Transdermal fentanyl administration in children and adolescents with sickle cell pain crisis

Purpose: The purpose of this study was to determine the dose-concentration relationship and clinical effect of transdermal fentanyl (TF) in patients with sickle cell pain crisis (SCPC). Patients and Methods: Ten patients aged 9-16 years were studied. Patients initially received a TF dose of 25 (n = 7) or 50 (n = 3) mu g/h if morphine use was >2.5 mg/h. Supplemental morphine usage via patient-controlled analgesia (PCA), sedation status, pain status, respiratory rate, pulse rate, oxygen saturation, and blood pressure were monitored. Results: The average TF dose was 0.77 +/- 0.37 mu g/kg/h on day 1 and 1.17 +/- 0.46 mu g/kg/h on day 2. Fentanyl concentrations measured at 24 and 48 h were 0.60 +/- 0.31 and 1.18 +/- 0.44 ng/ml, respectively. A significant relationship existed between TF dose and fentanyl concentration (r(2) = 0.56, p < 0.01).

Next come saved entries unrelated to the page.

Lemma send_overrides_two_headers_and_defaults_two_witness :
  let st := {| res := {| status_code := 200; status_text := "OK";
                         headers := [("Connection", "keep-alive");
                                     ("Content-Type", "text/html")];
                         sent := false |};
               sock := fresh_socket |} in
  Py.dict_get "Connection" (headers (res (send (DObj "hi") st).2)) = Some "close" /\
  Py.dict_get "Content-Type" (headers (res (send (DObj "hi") st).2)) = Some "text/html".
Proof.
  intros st. split.
  - exact (send_overrides_two_headers_and_defaults_two (DObj "hi") st "Connection" eq_refl).
  - exact (send_overrides_two_headers_and_defaults_two (DObj "hi") st "Content-Type" eq_refl).
Defined.

Lemma dict_set_keys_prefix {V} (k : string) (v : V) (d : Py.dict V) :
  d.*1 `prefix_of` (Py.dict_set k v d).*1.
Proof.
  induction d as [|[k' v'] d IH]; simpl; [apply prefix_nil|].
  destruct (String.eqb_spec k k') as [->|_]; simpl; [done|].
  by apply prefix_cons.
Qed.

Lemma setdefault_header_keys_prefix (name value : string) (h : Py.dict string) :
  h.*1 `prefix_of` (setdefault_header name value h).*1.
Proof.
  unfold setdefault_header. destruct (Py.dict_has name h); [done|].
  apply dict_set_keys_prefix.
Qed.

Lemma final_headers_keys_prefix (h : Py.dict string) (b : list byte) :
  h.*1 `prefix_of` (final_headers h b).*1.
Proof.
  unfold final_headers.
  repeat (etrans; [|apply dict_set_keys_prefix]).
  repeat (etrans; [|apply setdefault_header_keys_prefix]).
  done.
Qed.

(** X17. A [send] that writes, on a socket that accepts the bytes and
    with texts that encode, puts on the wire the status line, one line
    per header, the blank line and the body, the header lines in the
    order in which the names were first set: the names the handler set
    come first, in the handler's order, without duplicates, and what
    [send] adds follows them. *)
Theorem send_keeps_the_order_of_headers (d : data) (st : conn) :
  sent (res st) = false ->
  healthy (sock st) ->
  encodable (res st) d = true ->
  NoDup (headers (res st)).*1 ->
  let hs := headers (res (send d st).2) in
  (headers (res st)).*1 `prefix_of` hs.*1 /\
  NoDup hs.*1 /\
  wire (sock (send d st).2)
  = wire (sock st)
    ++ Py.encode (status_line (res st))
    ++ concat (map (fun nv => Py.encode (header_line nv)) hs)
    ++ Py.encode Py.CRLF ++ body_bytes_of d.
Proof.
  intros Hs Hh _ Hnd hs. split_and!.
  - subst hs. rewrite send_headers by done. apply final_headers_keys_prefix.
  - by apply send_headers_NoDup.
  - subst hs. rewrite send_headers by done.
    rewrite send_healthy by done. cbn [snd sock wire]. by rewrite render_eq.
Qed.

Lemma send_keeps_the_order_of_headers_witness :
  let st := {| res := {| status_code := 200; status_text := "OK";
                         headers := [("X-B", "1"); ("Content-Length", "99"); ("X-A", "2")];
                         sent := false |};
               sock := fresh_socket |} in
  Py.of_bytes (wire (sock (send (DObj "hi") st).2))
  = "HTTP/1.1 200 OK" +:+ Py.CRLF +:+
    "X-B: 1" +:+ Py.CRLF +:+
    "Content-Length: 2" +:+ Py.CRLF +:+
    "X-A: 2" +:+ Py.CRLF +:+
    "Content-Type: text/plain; charset=utf-8" +:+ Py.CRLF +:+
    "Access-Control-Allow-Origin: *" +:+ Py.CRLF +:+
    "Connection: close" +:+ Py.CRLF +:+ Py.CRLF +:+ "hi".
Proof.
  intros st.
  assert (NoDup (headers (res st)).*1) as Hnd.
  { simpl. apply (bool_decide_unpack _). by vm_compute. }
  destruct (send_keeps_the_order_of_headers (DObj "hi") st eq_refl (conj eq_refl eq_refl)
              eq_refl Hnd) as (_ & _ & Hw).
  rewrite Hw. reflexivity.
Defined.

Lemma sendall_seq_raises (cs : list (list byte)) (sk : socket) (e : exn) :
  (sendall_seq cs sk).1 = Raise e ->
  (closed sk = true /\ e = OSError_closed) \/
  (closed sk = false /\ exists n, fault sk = Some (n, e)).
Proof.
  revert sk. induction cs as [|c cs IH]; intros sk; simpl; [done|].
  unfold sendall. destruct (closed sk) eqn:Hc.
  - simpl. intros [= <-]. by left.
  - destruct (fault sk) as [[n e0]|] eqn:Hf.
    + destruct (length c <=? n)%nat.
      * intros [[[=] _]|[_ [n' Hn']]]%IH. simpl in Hn'. injection Hn' as _ <-.
        right. eauto.
      * simpl. intros [= <-]. right. eauto.
    + intros [[[=] _]|[_ [n' [=]]]]%IH.
Qed.

(** X18. Given a response and data whose texts encode, [send] raises
    only what [sendall] raised, and never a [BrokenPipeError]: an
    exception leaves [send] only when the response was not sent before
    and the socket is already closed ([OSError]) or the peer fails with
    an error other than a broken pipe; the response is marked as sent
    all the same. *)
Theorem send_raises_only_socket_errors (d : data) (st : conn) (e : exn) :
  encodable (res st) d = true ->
  (send d st).1 = Raise e ->
  sent (res st) = false /\ is_BrokenPipe e = false /\
  sent (res (send d st).2) = true /\
  ((closed (sock st) = true /\ e = OSError_closed) \/
   (closed (sock st) = false /\ exists n, fault (sock st) = Some (n, e))).
Proof.
  intros _ H. pose proof (send_sent d st) as Hsent.
  unfold send in *. destruct (sent (res st)); [done|].
  destruct (sendall_seq _ _) as [[[]|e0] sk] eqn:Hseq; [done|].
  pose proof (sendall_seq_raises _ _ e0 ltac:(by rewrite Hseq)) as Hsk.
  destruct (is_BrokenPipe e0) eqn:Hb; [done|].
  simpl in H. injection H as <-. done.
Qed.

Lemma send_raises_only_socket_errors_witness :
  let reset := Exception "ConnectionResetError" "[Errno 104] Connection reset by peer" in
  let st := {| res := Response_init;
               sock := {| wire := []; fault := Some (20%nat, reset); closed := false |} |} in
  sent (res st) = false /\ is_BrokenPipe reset = false /\
  sent (res (send (DObj "hello") st).2) = true /\
  ((closed (sock st) = true /\ reset = OSError_closed) \/
   (closed (sock st) = false /\ exists n, fault (sock st) = Some (n, reset))).
Proof.
  exact (send_raises_only_socket_errors (DObj "hello")
           {| res := Response_init;
              sock := {| wire := [];
                         fault := Some (20%nat, Exception "ConnectionResetError"
                                                  "[Errno 104] Connection reset by peer");
                         closed := false |} |} _ eq_refl eq_refl).
Defined.

(** X19. After [json] the [Content-Type] of the response is
    [application/json; charset=utf-8], whatever the handler set before
    and whether or not the response had already been sent. *)
Theorem json_sets_the_content_type (o : jsonable) (st : conn) :
  Py.dict_get "Content-Type" (headers (res (json o st).2))
  = Some "application/json; charset=utf-8".
Proof.
  rewrite json_eq.
  destruct (sent (res st)) eqn:Hs.
  - rewrite send_noop by done. simpl. apply dict_get_set_eq.
  - rewrite send_headers by done. rewrite final_headers_get. simpl.
    by rewrite dict_get_set_eq.
Qed.

(** * Reading a request back from its bytes *)

Lemma string_app_cons (x : ascii) (a b : string) : String x a +:+ b = String x (a +:+ b).
Proof. reflexivity. Qed.

Lemma string_app_nil_l (a : string) : "" +:+ a = a.
Proof. reflexivity. Qed.

Lemma string_app_assoc (a b c : string) : (a +:+ b) +:+ c = a +:+ (b +:+ c).
Proof. induction a as [|x a IH]; [done|]. rewrite !string_app_cons. by rewrite IH. Qed.

Lemma encode_app (a b : string) : Py.encode (a +:+ b) = Py.encode a ++ Py.encode b.
Proof.
  unfold Py.encode, list_byte_of_string. induction a as [|x a IH]; [done|].
  rewrite string_app_cons. cbn [list_ascii_of_string map app]. by rewrite IH.
Qed.

Lemma has_char_app (c : ascii) (a b : string) :
  Py.has_char c (a +:+ b) = Py.has_char c a || Py.has_char c b.
Proof.
  induction a as [|x a IH]; [done|].
  rewrite string_app_cons. cbn. rewrite IH. by rewrite orb_assoc.
Qed.

Lemma all_chars_app (f : ascii -> bool) (a b : string) :
  all_chars f (a +:+ b) = all_chars f a && all_chars f b.
Proof.
  induction a as [|x a IH]; [done|].
  rewrite string_app_cons. cbn. rewrite IH. by rewrite andb_assoc.
Qed.

Lemma to_N_byte_of_ascii (c : ascii) : Byte.to_N (byte_of_ascii c) = Py.ord c.
Proof. apply Byte.to_of_N. symmetry. apply byte_of_ascii_via_N. Qed.

Lemma utf8_scan_ascii (s : string) :
  is_ascii s = true ->
  Py.utf8_scan None (Py.encode s) = map (fun b => Py.Good [b]) (Py.encode s).
Proof.
  unfold is_ascii, Py.encode, list_byte_of_string.
  induction s as [|c s IH]; [done|]. cbn [all_chars list_ascii_of_string map].
  intros [Hc Hs]%andb_prop. cbn [Py.utf8_scan].
  unfold Py.utf8_start. rewrite to_N_byte_of_ascii, Hc. cbn [app]. by rewrite IH.
Qed.

Lemma decode_ascii (s : string) :
  is_ascii s = true -> Py.utf8_decode Py.Strict (Py.encode s) = Some s.
Proof.
  intros H. unfold Py.utf8_decode. rewrite utf8_scan_ascii by done.
  assert (forall bs : list byte,
            forallb Py.is_good (map (fun b => Py.Good [b]) bs) = true /\
            concat (map (Py.unit_bytes Py.Strict) (map (fun b => Py.Good [b]) bs)) = bs)
    as Hbs.
  { induction bs as [|b bs [IH1 IH2]]; [done|]. cbn. by rewrite IH1, IH2. }
  destruct (Hbs (Py.encode s)) as [-> ->].
  unfold Py.of_bytes, Py.encode. by rewrite string_of_list_byte_of_string.
Qed.

(** ** [readline] *)

Lemma readlines_go_concat (cur input : list byte) :
  concat (readlines_go cur input) = rev cur ++ input.
Proof.
  revert cur. induction input as [|b input IH]; intros cur; simpl.
  - destruct cur; simpl; by rewrite ?app_nil_r.
  - destruct (Byte.eqb b x0a); simpl; rewrite IH; simpl; by rewrite <- ?app_assoc.
Qed.

Lemma readlines_go_line (cur l rest : list byte) :
  x0a ∉ l ->
  readlines_go cur (l ++ x0a :: rest) = (rev cur ++ l ++ [x0a]) :: readlines rest.
Proof.
  revert cur. induction l as [|b l IH]; intros cur Hl; simpl.
  - done.
  - apply not_elem_of_cons in Hl as [Hb Hl].
    destruct (Byte.eqb b x0a) eqn:Hbb.
    { apply Byte.byte_dec_bl in Hbb. congruence. }
    rewrite IH by done. simpl. by rewrite <- app_assoc.
Qed.

Lemma encode_no_LF (s : string) :
  Py.has_char (Py.chr 10) s = false -> x0a ∉ Py.encode s.
Proof.
  unfold Py.encode. induction s as [|c s IH]; cbn; [intros _; apply not_elem_of_nil|].
  intros [Hc Hs]%orb_false_elim. apply not_elem_of_cons. split; [|auto].
  intros Hx. assert (c = Py.chr 10) as ->.
  { rewrite <- (ascii_of_byte_of_ascii c), <- Hx. reflexivity. }
  done.
Qed.

Lemma readlines_line (s : string) (rest : list byte) :
  Py.has_char (Py.chr 10) s = false ->
  readlines (Py.encode (s +:+ Py.LF) ++ rest)
  = Py.encode (s +:+ Py.LF) :: readlines rest.
Proof.
  intros Hs. unfold readlines at 1. rewrite encode_app.
  change (Py.encode Py.LF) with [x0a]. rewrite <- app_assoc. simpl.
  by rewrite readlines_go_line by by apply encode_no_LF.
Qed.

(** ** The request line *)

Lemma rev_app_rev_app (t acc r : string) :
  String.rev_app (String.rev_app t acc) r = String.rev_app acc (t +:+ r).
Proof.
  revert acc. induction t as [|a t IH]; intros acc; [done|].
  cbn. by rewrite IH.
Qed.

Lemma split_ws_go_run (acc t s : string) :
  all_chars (fun c => negb (Py.isspace c)) t = true ->
  Py.split_ws_go (Some acc) (t +:+ s) = Py.split_ws_go (Some (String.rev_app t acc)) s.
Proof.
  revert acc. induction t as [|a t IH]; intros acc; [done|].
  cbn [all_chars]. intros [Ha Ht]%andb_prop. rewrite string_app_cons.
  cbn [Py.split_ws_go]. apply negb_true_iff in Ha. rewrite Ha. cbn. by rewrite IH.
Qed.

Lemma split_ws_go_token (t s : string) :
  is_token t = true ->
  Py.split_ws_go None (t +:+ s) = Py.split_ws_go (Some (String.rev t)) s.
Proof.
  unfold is_token. intros [[Hne _]%andb_prop Hns]%andb_prop.
  destruct t as [|a t]; [done|]. cbn [all_chars] in Hns.
  apply andb_prop in Hns as [Ha Ht]. rewrite string_app_cons.
  cbn [Py.split_ws_go]. apply negb_true_iff in Ha. rewrite Ha. cbn.
  by rewrite split_ws_go_run.
Qed.

Lemma rev_rev (t : string) : String.rev (String.rev t) = t.
Proof.
  unfold String.rev. rewrite rev_app_rev_app. cbn [String.rev_app].
  apply append_empty_r.
Qed.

There was no difference in any of the clinical monitoring parameters between day 1 and day 2. However, 7 of 10 patients reported subjective improvement in pain control over that achieved with PCA alone. No adverse effects were noted. Conclusions: Improved understanding of the dose-effect relationship for TF in children and adolescents is necessary before adequate pain control can be achieved with this delivery system.